They could maybe sign someone like Juwan Howard or Maggette at the MLE if they're willing to play for that.

That's a solid team and a really young team too.


----------



## MadFace

*Hey kelly*

Detroit doesn't have the cap room to get the max free agents like Oneal after they sign Rip and (maybe) Jon barry.They have the Mid Level exemption

Beez it's not just the Pistons/// Every place I have seen had darko over carmelo. Even Denver still wants Darko even tho they will get Carmelo and Love it. You can't coach height. A 7-footer with skills vs a 6-7. 6-8 guy with skills, you take the 7 footer because they are few and far between. That's why the West is better than the east right now becuse of the big people in that conference Actually the Pistons are in a great place
I understand why folks would want Melo he's a great player too. I am happy with either.
froggy I think a couple guys will get traded too. But for who. I think dumars will leafe the KG stuff alone for now at least...but who would we look at getting? realistically?


----------



## s00pers0nics

i could really careless who they get because both will be big improvements and i look forward to seeing them win it next year...


----------



## Ben1

Yeah, Pistons will benefit regardless of whether they pick Melo or Darko....


----------



## Lope31

I have come to the conclusion that I will love either player. Whether it is Darko or Melo I will be thrilled. It doesn't matter to me anymore. Does anybody know where I could watch Darko highlights?


----------



## bananas

both would be welcomed picks from my stand point. both can fill in the pistons needs; a potential superstar, a secondary/solid rebounder with ben, a go to scorer. now, if darko has all the skills and physical attributes that scouts claim he has then the pistons already have their pick set. like others have said, the pistons have the best international scouting so if ronzone and the other scouts think darko is the real deal then the pistons will most certainly choose milic come draft night. if darko fills up to his potential he would fill in all the facets that the team lacks (star player, go to guy, reliable post offense, and rebounding).

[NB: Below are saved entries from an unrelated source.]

(** *** Character classes ([str.isdigit], [str.isalpha], white space) *)

Definition ord (c : ascii) : N := N_of_ascii c.

Definition in_range (lo hi : N) (c : ascii) : bool :=
  ((lo <=? ord c) && (ord c <=? hi))%N.

(** ['0'..'9']: the characters [int] and [float] accept as digits. *)
Definition is_decimal (c : ascii) : bool := in_range 48 57 c.

(** [c.isdigit()]: the decimal digits and the superscripts 2, 3, 1
    (U+00B2, U+00B3, U+00B9). *)
Definition isdigit_char (c : ascii) : bool :=
  is_decimal c || (ord c =? 178)%N || (ord c =? 179)%N || (ord c =? 185)%N.

(** [c.isalpha()]: the letters (categories Lu, Ll, Lo) below U+0100. *)
Definition isalpha_char (c : ascii) : bool :=
  in_range 65 90 c || in_range 97 122 c
  || (ord c =? 170)%N || (ord c =? 181)%N || (ord c =? 186)%N
  || in_range 192 214 c || in_range 216 246 c || in_range 248 255 c.

(** White space stripped by [int(str)] and [float(str)]. *)
Definition is_space (c : ascii) : bool :=
  in_range 9 13 c || (ord c =? 32)%N || (ord c =? 133)%N || (ord c =? 160)%N.

(** [s.isdigit()]: every character is a digit and there is at least one. *)
Definition isdigit (s : string) : bool :=
  match s with
  | EmptyString => false
  | _ => forallb isdigit_char (list_ascii_of_string s)
  end.

(** [s.isdecimal()]: every character is one of ['0'..'9'] and there is
    at least one. *)
Definition isdecimal (s : string) : bool :=
  match s with
  | EmptyString => false
  | _ => forallb is_decimal (list_ascii_of_string s)
  end.

(** *** Slices and membership *)

Definition first_char (s : string) : option ascii :=
  match s with
  | EmptyString => None
  | String c _ => Some c
  end.

Definition last_char (s : string) : option ascii :=
  List.last (map Some (list_ascii_of_string s)) None.

(** [s[-n:]] *)
Definition slice_last (n : nat) (s : string) : string :=
  let l := list_ascii_of_string s in
  string_of_list_ascii (skipn (List.length l - n) l).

people forget that the pistons are still in a rebuilding process and made it to the ecf. they have progressed further the past two years from the year before and i expect them to make the finals by the end of darkos sophmore year.

they will not sign barry.. or shouldnt atleast imho, prince can take barrys minutes and currys starting minutes. while corliss backs him up at the three spot. okur and wallace will be the starting big men whith robinson and milic backing them up. rip and chauncey will ofcourse be the starting back court. with atkins backing billups up.

i was disgusted with the way the pistons went out in the the ecf, but the future is bright. i am disappointed yet at the same time very excited about the near future of this team. rip emerged as a big time player and imagine him with a reliable post player along with chauncey not having to carry the scoring load. add in when robinson comes off the books there are alot of prime free agents the pistons can lure and by then rip/chauncey/ben will be in their prime as well as okur/prince having progressed their game and darko will be a two year experienced player.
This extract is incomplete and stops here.